Two years after Ali’s farewell

by
Two years after Ali’s farewell
Two years after Ali’s farewell.

Two years after Ali’s farewell

by
Two years after Ali’s farewell
Two years after Ali’s farewell.

A tear for Ali.
Two years after Ali’s farewell.

Two years ago, exactly on June 3, 2016, the world of sports received the bad news that shook it like a seism and moved it deeply: One of its greatest icons and surely the boxer with the most charisma in the annals of the discipline of the fists, Muhammad Ali, baptized as Cassius Marcellus Clay Jr. “a slave name”:, as he used to say, had died in a hospital in Scottsdale, Arizona, USA. Finally beaten after 32 years of being diagnosed with Parkinson’s disease, which he battled with resolve, as he did on the ring. He fell victim of a septic shock brought about by his respiratory problems of the prior day.

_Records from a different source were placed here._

Lemma chars2_eq b : forall l s ls l', lex_ok l -> lex l b = Some (ls, l') ->
  chars2 bufsize (pass2_of l s) b = let+ s := do_lines ls s in Returns (pass2_of l' s).
Proof.
  induction b as [|ch b IH]; intros l s ls l' Hl; cbn [chars2 lex].
  - by intros [= <- <-].
  - destruct (lex_step l ch) as [[l1 o]|] eqn:E1; cbn; [|done].
    destruct (lex l1 b) as [[ls1 l2]|] eqn:E2; cbn; [|done]. intros [= <- <-].
    rewrite (step2_eq _ _ _ _ _ Hl E1), do_lines_app. destruct (do_lines o s) as [s1| | | |]; cbn; try done.
    apply IH; [|done]. by eapply lex_step_ok.
Qed.
End Pass2.

(** ** The loops over the file *)

Lemma chars1_app a b s : chars1 s (a ++ b) = s ← chars1 s a; chars1 s b.
Proof. revert s. induction a as [|c a IH]; intros s; cbn; [done|]. by destruct (step1 s c); cbn. Qed.
Lemma chars2_app z a b s : chars2 z s (a ++ b) = let+ s := chars2 z s a in chars2 z s b.
Proof. revert s. induction a as [|c a IH]; intros s; cbn; [done|]. by destruct (step2 z s c); cbn. Qed.

Section Loops.
Context {F : Type} `{FileLaws F}.

Lemma buffer_pos : 0 < buffer_size.
Proof. reflexivity. Qed.
#[local] Opaque buffer_size.

Lemma loop1_eq rounds : forall f s, (rounds_for buffer_size (zdrop (fpos f) (contents f)) <= rounds)%nat ->
  exists f', contents f' = contents f /\
    loop1 rounds f s = match chars1 s (zdrop (fpos f) (contents f)) with
                       | None => ReturnsFalse | Some s => Returns (f', s) end.
Proof.
  induction rounds as [|k IH]; intros f s Hk; [by apply (rounds_pos _ _ _) in Hk as []|].
  pose proof buffer_pos as HB. destruct (read_next buffer_size HB f) as (f1 & E & Hc & Hr). cbn [loop1]. rewrite E.
  set (r := zdrop (fpos f) (contents f)) in *. pose proof (zlen_nonneg r).
  replace (chars1 s r) with (chars1 s (ztake buffer_size r ++ zdrop buffer_size r)) by (by rewrite ztake_zdrop).
  rewrite chars1_app, zlen_ztake by lia.
  destruct (chars1 s (ztake buffer_size r)) as [s1|]; cbn [mbind option_bind]; [|by exists f].
  destruct (Z.ltb_spec 0 (Z.min buffer_size (zlen r))) as [Hpos|Hz].
  - destruct (IH f1 s1) as (f' & Hc' & El).
    + rewrite Hr. apply rounds_next; [done|done|]. intros Er. apply (f_equal zlen) in Er. change (zlen r = 0) in Er. lia.
    + exists f'. split; [congruence|]. by rewrite El, Hr.
  - exists f1. split; [done|]. by rewrite (zdrop_ge buffer_size) by lia.
Qed.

“Bigmouth” Ali, formerly the loud Clay, “The Greatest”, as he called himself, was born in Louisville, capital of the State of Kentucky, USA, 74 years and a few months before that June 3, that is, a little shy of a third of a century of a fully lived existence, filled with singular moments both in the sports he chose to earn him “the daily bread” Bible dixit (he won over 30 million dollars), as well as in his transit as a citizen, a field in which he stood out for his tireless fight for the rights of his African-American countrymen as well as the rest of the planet. Also for those who professed their belief in Islam, a religion he adopted almost immediately after his victory over Sonny Liston, when he won his first heavyweight title, on February 6, 1964 at the Miami Beach Convention Hall.

Well fitted by nature with astonishing fast legs and fists for the mastodon division, as well as a superb physical conformation distributed within 191 centimeters of height, he was seen since his beginnings by the experts as a fighter beyond the usual, which in fact he was.

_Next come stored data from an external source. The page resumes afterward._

(* ===== verification/TreeForest.v ===== *)
(** File lists as forests: what a list says, its text, and the nodes it becomes.

    A [forest] is a directory's content in list order, a first child and next sibling
    tree.  [items] is the list the writer of [FileList] prints for it, [flat] the node
    array that [readTree] makes of it. *)
From S2P Require Import Prelude MemFile StringTools FileList TreeNode TreeReader TreeLex.

(** [x]: the extra text behind an entry.  A file has no children. *)
Inductive forest := Nil | Cons (e : SFile) (x : bytes) (children rest : forest).

Definition up_item : SFile * bytes := (mkSFile dotdot 0 0 true, []).
Fixpoint items (f : forest) : list (SFile * bytes) :=
  match f with
  | Nil => []
  | Cons e x ch rest => (e, x) :: (if isdir e then items ch ++ [up_item] else []) ++ items rest
  end.
Definition items_text (l : list (SFile * bytes)) : bytes :=
  concat (map (fun i => writeFileItemExtra (fst i) (snd i)) l).
Definition text (f : forest) : bytes := items_text (items f).

(** Numbers of nodes, of entries at the top, and of lines. *)
Fixpoint size (f : forest) : nat :=
  match f with Nil => 0 | Cons _ _ ch rest => S (size ch + size rest) end.
Fixpoint width (f : forest) : nat :=
  match f with Nil => 0 | Cons _ _ _ rest => S (width rest) end.
Definition lines (f : forest) : nat := length (items f).
Definition entry_lines (e : SFile) (ch : forest) : nat := if isdir e then S (S (lines ch)) else 1.

Definition name_ok (n : bytes) : Prop := n <> dotdot /\ Forall (fun c => c <> nul) n.
Fixpoint wf (f : forest) : Prop :=
  match f with
  | Nil => True
  | Cons e x ch rest =>
      name_ok (FileList.name e) /\ entry_ok e /\ extra_ok x /\ (isdir e = false -> ch = Nil) /\ wf ch /\ wf rest
  end.

(** ** The node array *)

Definition type_char (e : SFile) : char := if isdir e then "d"%char else "f"%char.
(** Of a directory the modification time, of a file the size and the time. *)
Definition entry_data (e : SFile) : bytes :=
  if isdir e then le_bytes 8 (last_modified e) else le_bytes 8 (FileList.size e) ++ le_bytes 8 (last_modified e).
Definition entry_node (e : SFile) (next : option nat) (par n ln : nat) : TreeNode :=
  mkNode (type_char e) (Some (FileList.name e)) (Some (entry_data e)) next (Some par) None n false ln.

(** The nodes of [f], the first one at index [i] with line number [ln]. *)
Fixpoint flat (par i ln : nat) (f : forest) : list TreeNode :=
  match f with
  | Nil => []
  | Cons e x ch rest =>
      let j := (i + S (size ch))%nat in
      entry_node e (match rest with Nil => None | _ => Some j end) par (width ch) ln
        :: flat i (S i) (S ln) ch ++ flat par j (ln + entry_lines e ch) rest
  end.
Definition root_node (f : forest) : TreeNode :=
  mkNode nul (Some root_str) None None None None (width f) false 0.
Definition tree_nodes (f : forest) : list TreeNode := root_node f :: flat 0 1 0 f.

Lemma length_flat f : forall par i ln, length (flat par i ln f) = size f.
Proof. induction f as [|e x ch IHc rest IHr]; intros; cbn; [done|]. by rewrite length_app, IHc, IHr. Qed.

Lemma lines_cons e x ch rest : lines (Cons e x ch rest) = (entry_lines e ch + lines rest)%nat.
Proof.
  unfold lines, entry_lines; cbn. rewrite length_app. destruct (isdir e); cbn; [|done].
  rewrite length_app. unfold lines; cbn. lia.
Qed.

(** ** The lines of the text *)

Definition line_of (cf : SFile) (x : bytes) : line :=
  if is_up cf then mkLine [] dotdot
  else mkLine (type_char cf :: convert (if isdir cf then 0 else FileList.size cf) ++ " "%char ::
               convert (last_modified cf) ++ x) (FileList.name cf).
Definition lines_of (l : list (SFile * bytes)) : list line := map (fun i => line_of (fst i) (snd i)) l.

Lemma lex_app a b l :
  lex l (a ++ b) = '(l1, l) ← lex l a; '(l2, l) ← lex l b; Some (l1 ++ l2, l).
Proof.
  revert l. induction a as [|c a IH]; intros l; cbn.
  - by destruct (lex l b) as [[? ?]|].
  - destruct (lex_step l c) as [[l1 o]|]; cbn; [|done]. rewrite IH.
    destruct (lex l1 a) as [[o1 l2]|]; cbn; [|done]. destruct (lex l2 b) as [[o2 l3]|]; cbn; [|done].
    by rewrite app_assoc.
Qed.

(** Characters that complete no line. *)
Definition quiet (l : lexer) (b : bytes) (l' : lexer) : Prop := lex l b = Some ([], l').
Lemma quiet_app l a l1 b l2 : quiet l a l1 -> quiet l1 b l2 -> quiet l (a ++ b) l2.
Proof. unfold quiet. intros H1 H2. rewrite lex_app, H1. cbn. by rewrite H2. Qed.
Lemma quiet_cons l c l1 b l2 : lex_step l c = Some (l1, []) -> quiet l1 b l2 -> quiet l (c :: b) l2.
Proof. unfold quiet. intros H1 H2. cbn. rewrite H1. cbn. by rewrite H2. Qed.

Lemma quiet_name n : forall t d, quiet (mkLexer S2 t d) (escapeListName n) (mkLexer S2 (t ++ n) d).
Proof.
  induction n as [|c n IH]; intros t d; cbn [escapeListName].
  - by rewrite app_nil_r.
  - specialize (IH (t ++ [c]) d). rewrite <- app_assoc in IH. cbn [app] in IH.
    destruct (ceq_spec c "034"%char) as [->|H1]; [|destruct (ceq_spec c "\"%char) as [->|H2]].
    + eapply quiet_cons; [reflexivity|]. by eapply quiet_cons; [reflexivity|].
    + eapply quiet_cons; [reflexivity|]. by eapply quiet_cons; [reflexivity|].
    + eapply quiet_cons; [|exact IH]. unfold lex_step; cbn. unfold quote. by rewrite !ceq_ne.
Qed.

Lemma quiet_data b : Forall (fun c => c <> nl) b -> forall n d,
  quiet (mkLexer S4 n d) b (mkLexer S4 n (d ++ b)).
Proof.
  induction 1 as [|c b Hc Hb IH]; intros n d; [by rewrite app_nil_r|].
  eapply quiet_cons; [|specialize (IH n (d ++ [c])); rewrite <- app_assoc in IH; exact IH].
  unfold lex_step; cbn. by rewrite ceq_ne.
Qed.

Lemma convert_no_nl i : - 2 ^ 63 <= i < 2 ^ 63 -> Forall (fun c => c <> nl) (convert i).
Proof.
  intros Hi. eapply List.Forall_impl; [|apply (convert_chars i Hi)]. intros c [Hc| ->]; [|done].
  intros ->. by vm_compute in Hc.
Qed.
Lemma extra_no_nl x : extra_ok x -> Forall (fun c => c <> nl) x.
Proof. intros [->|(r & -> & Hr)]; [done|]. by constructor. Qed.
Lemma extra_no_digit x : extra_ok x -> no_digit x.
Proof. by intros [->|(r & -> & Hr)]. Qed.

Lemma extra_kept x : extra_ok x ->
  match x with c :: r => if ceq c "&"%char then "#"%char :: r else x | [] => [] end = x.
Proof. by intros [->|(r & -> & _)]. Qed.

Lemma item_head_eq cf : item_head cf =
  type_char cf :: quote :: escapeListName (FileList.name cf) ++ quote :: " "%char ::
    convert (if isdir cf then 0 else FileList.size cf) ++ [" "%char].
Proof. unfold item_head, type_char. by destruct (isdir cf). Qed.

Lemma lex_item cf x : entry_ok cf -> extra_ok x ->
  lex lex0 (writeFileItemExtra cf x) = Some ([line_of cf x], lex0).
Proof.
  intros [Hs Hm] Hx. unfold writeFileItemExtra, line_of. rewrite extra_kept by done. fold (is_up cf).
  destruct (is_up cf); [done|]. set (sz := if isdir cf then 0 else FileList.size cf).
  assert (Hsz : - 2 ^ 63 <= sz < 2 ^ 63) by (subst sz; destruct (isdir cf); lia).
  set (rest := convert sz ++ " "%char :: convert (last_modified cf) ++ x).
  assert (Hq : quiet lex0 (type_char cf :: quote :: escapeListName (FileList.name cf) ++ quote :: " "%char :: rest)
                 (mkLexer S4 (FileList.name cf) (type_char cf :: rest))).
  { apply (quiet_cons _ _ (mkLexer S1 [] [type_char cf])); [unfold type_char; by destruct (isdir cf)|]. eapply quiet_cons; [done|].
    eapply quiet_app; [apply (quiet_name _ [])|]. eapply quiet_cons; [done|]. eapply quiet_cons; [done|].
    apply (quiet_data rest). subst rest. apply Forall_app. split; [by apply convert_no_nl|].
    apply Forall_cons_2; [done|]. apply Forall_app. split; [by apply convert_no_nl|by apply extra_no_nl]. }
  replace (item_head cf ++ convert (last_modified cf) ++ x ++ [nl]) with
    ((type_char cf :: quote :: escapeListName (FileList.name cf) ++ quote :: " "%char :: rest) ++ [nl]).
  - rewrite lex_app, Hq. done.
  - subst rest. rewrite item_head_eq. fold sz. cbn [app]. do 2 f_equal. rewrite <- !app_assoc. f_equal.
    cbn [app]. do 2 f_equal. rewrite <- !app_assoc. f_equal. cbn [app]. f_equal. by rewrite <- app_assoc.
Qed.

Definition item_ok (i : SFile * bytes) : Prop := entry_ok (fst i) /\ extra_ok (snd i).

Lemma file_lines_items l : Forall item_ok l -> file_lines (items_text l) = Some (lines_of l).
Proof.
  unfold file_lines. intros H. assert (E : lex lex0 (items_text l) = Some (lines_of l, lex0)); [|by rewrite E].
  unfold items_text. induction H as [|[cf x] l [Hok Hx] H IH]; [done|]. cbn [map concat fst snd] in *.
  rewrite lex_app, lex_item by done. cbn. by rewrite IH.
Qed.

Lemma items_ok f : wf f -> Forall item_ok (items f).
Proof.
  induction f as [|e x ch IHc rest IHr]; cbn; [done|]. intros (_ & He & Hx & _ & Hc & Hr).
  apply Forall_cons_2; [done|]. apply Forall_app. split; [|by apply IHr].
  destruct (isdir e); [|done]. apply Forall_app. split; [by apply IHc|]. apply Forall_singleton.
  split; [|by left]. by split; cbn; lia.
Qed.

Lemma file_lines_text f : wf f -> file_lines (text f) = Some (lines_of (items f)).
Proof. intros Hf. by apply file_lines_items, items_ok. Qed.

Before Ali, (who in our opinion shared by millions of people in the world) changed everything in what the world new of boxing until then, nobody would have dared predict in which round he would finish his enemy. No one spoke as much as he did, nonstop. Nobody would earn so much for his work against the ropes as he did, a legacy that later his colleagues would enjoy as they do nowadays, in which dollars flow as much as water in the rivers. Nobody before him, no heavyweight moved across the ring, between the ropes, with his arms to the sides of his body, dancing with joy and ease, looking at his rival in defiance, almost mockingly. No other fighter of the maximum division moved around the ring before him, with the speed, grace and enchantment to the public as he did. Said in fewer words: Ali divided the boxing eras in two or three rather, before, during and after him.

Two years after Ali’s farewell.
Two years after Ali’s farewell.

When he peeked in the boxing concert, sports idols, or rather said, athletes who wore gloves to beat his adversary, where a species in danger of extinction. Ali was to boxing what in comparison Babe Ruth was to baseball: The savior, the star, the magnet, the idol that was needed to wake the discipline from lethargy, where there were not too many followers, it had become boring, since there was rarely something new or different.

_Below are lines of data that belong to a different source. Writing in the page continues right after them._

(* ===== verification/TreeDiffLoop.v ===== *)
(** [gatherDiffs] computes [spec]: the loop on sorted directories and on the roots. *)
From S2P Require Import Prelude MemFile StringTools FileList TreeNode TreeReader TreeDiff TreeLex TreeForest TreeBuild TreeDiffSpec TreeMarks.

(** ** Marking a node and its ancestors *)

Lemma closed_anc ns a p : (forall b q, anc ns b p -> changed ns b = true -> parent (getNode ns b) = Some q -> changed ns q = true) ->
  changed ns p = true -> anc ns a p -> changed ns a = true.
Proof.
  intros Hc Hp Ha. induction Ha as [p|a p q Hq _ IH]; [done|]. apply IH.
  - intros b r Hb. apply Hc. by apply anc_up with q.
  - by apply (Hc p q); [constructor| |].
Qed.
(* ===== verification/TreeDiffTheorems.v ===== *)
(** What [diffTrees] reports: new, changed and deleted entries, and the directories
    that are taken over unchanged. *)
From stdpp Require Import sorting.
From S2P Require Import Prelude StringTools MemFile FileList TreeNode TreeReader TreeDiff TreeLex TreeForest TreeBuild TreeDiffSpec TreeDiffRoot TreeDiffPaths TreeDiffMapped.

(** ** Sorting *)

Lemma sort_sorted l : StronglySorted Nat.le l -> sort l = l.
Proof.
  intros H. unfold sort. apply (StronglySorted_unique Nat.le).
  - apply StronglySorted_merge_sort; [|apply _]. intros a b c. apply Nat.le_trans.
  - done.
  - apply merge_sort_Permutation.
Qed.

(** Lines lie in the range of their forest and ascend. *)
Lemma collect_lines_range c f : forall ln, wf f -> Forall (fun l => ln <= l < ln + lines f)%nat (lines_where c ln f).
Proof.
  revert c. induction f as [|e x ch IHc rest IHr]; intros c ln W; [by constructor|].
  pose proof W as (_ & _ & _ & Hfile & Wc & Wr). unfold lines_where in *. cbn [collect]. rewrite lines_cons.
  assert (He : (1 <= entry_lines e ch)%nat) by (unfold entry_lines; destruct (isdir e); lia).
  rewrite !Forall_app. split; [|split].
  - destruct (c [key_of e] e); constructor; [lia|constructor].
  - eapply List.Forall_impl; [|apply (IHc (fun p => c (key_of e :: p))); done]. intros l Hl. cbn in Hl.
    unfold entry_lines in *. destruct (isdir e); [lia|]. rewrite Hfile in Hl by done. cbn in Hl. lia.
  - eapply List.Forall_impl; [|apply (IHr c); done]. intros l Hl. cbn in Hl. lia.
Qed.
Lemma lines_where_sorted c f : forall ln, wf f -> StronglySorted Nat.le (lines_where c ln f).
Proof.
  revert c. induction f as [|e x ch IHc rest IHr]; intros c ln W; [by constructor|].
  pose proof W as (_ & _ & _ & Hfile & Wc & Wr). unfold lines_where in *. cbn [collect].
  pose proof (collect_lines_range (fun p => c (key_of e :: p)) ch (S ln) Wc) as Rc.
  pose proof (collect_lines_range c rest (ln + entry_lines e ch) Wr) as Rr. unfold lines_where in Rc, Rr.
  rewrite Forall_forall in Rc, Rr.
  assert (He : (S (lines ch) <= entry_lines e ch)%nat).
  { unfold entry_lines. destruct (isdir e) eqn:Ed; [lia|]. by rewrite Hfile. }
  apply StronglySorted_app. split; [|split].
  - intros a b Ha Hb. assert (a = ln) as -> by (destruct (c [key_of e] e); [by apply list_elem_of_singleton in Ha|by apply elem_of_nil in Ha]).
    apply elem_of_app in Hb as [Hb|Hb]; [apply Rc in Hb|apply Rr in Hb]; unfold Nat.le; lia.
  - destruct (c [key_of e] e); repeat constructor.
  - apply StronglySorted_app. split; [|split; [by apply IHc|by apply IHr]].
    intros a b Ha Hb. apply Rc in Ha. apply Rr in Hb. unfold Nat.le. lia.
Qed.
(** A new item. *)
Lemma push_item_spec c s b o : cache_inv c s -> o ∉ offsets (all_items c) -> 0 <= o < 2 ^ 49 -> o mod buffersize c = 0 -> zlen b = buffersize c ->
  evictable s (mkItem b o) -> let c' := with_items (lruItems c ++ [mkItem b o]) c in
  cache_inv c' s /\ forall o', view c' s o' = if decide (o' = o) then Some b else view c s o'.
Proof.
  intros [H1 H2 H3 H4 Hi] Hn Ho Hm Hb He c'.
  assert (P : Permutation (all_items c') (mkItem b o :: all_items c)).
  { unfold all_items, c'; cbn. rewrite <- app_assoc. cbn [app]. symmetry. apply Permutation_middle. }
  assert (I' : items_inv (buffersize c) (mkItem b o :: all_items c) s) by (by apply items_inv_cons).
  split.
  - split; try done. eapply items_inv_perm; [symmetry; exact P|exact I'].
  - intros o'. unfold view. rewrite (lview_perm _ _ s o' (in_nodup _ _ _ I') (Permutation_sym P)), lview_cons. done.
Qed.
(** A change of the client that keeps what it holds. *)
Lemma cache_inv_client c s s' : cache_inv c s -> client_ok s' -> (forall o, kept s' o = kept s o) -> (forall it, evictable s it -> evictable s' it) ->
  cache_inv c s' /\ forall o, view c s' o = view c s o.
Proof.
  intros [? ? ? ? [? ? He]] C K E. split.
  - split; try done. split; [done|done|]. by eapply Forall_impl.
  - intros o. unfold view, lview. by rewrite K.
Qed.

Context (junk : nat -> bytes).

(** Space for a new item. *)
Definition make_room c s : run (bytes * t * S) :=
  if nbuffers c <=? zlen (lruItems c) then
    match lruItems c with
    | toremove :: l => let* (b, c, s) := evict_keep junk toremove c s in Ret (b, with_items l c, s)
    | [] => Crashes
    end
  else Ret (new_buffer junk c, s).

The fans (there were more who loved him than detractors) enjoyed until delirium the art of boxing provided by that athlete “that floated like a butterfly but stung like a bee”, a descriptive phrase of the way he moved in the ring that Ali took over, although its creation was attributed to his friend and corner assistant, the mythical trainer Angelo Dundee, it was actually Bundini Brown, as talkative if not more than Ali, and as tan skinned as him, who died a few years later, after having “invented” such happy an expression. It became very popular and was always repeated by the charismatic and controversial fighter. He passed in a dark room of a miserable hotel in New York in complete and absolute poverty. He was a great and witty creator of phrases for boxing without equals or successors in the history of the sport.

When Ali shun from activity for good, he carried in his saddlebag 56 battles with a balance of 37 knock-outs with an average of 66.07%, 25 world championship fights and only 3 frustrations in those battles (one against Frazier in March of ’71 at Madison Square Garden, another with Leon Spinks in February ’78 at the Las Vegas Hilton and Larry Holmes in February ’80 at Ceasar’s Palace in Las Vegas), most of them loaded with excitement and anticipation.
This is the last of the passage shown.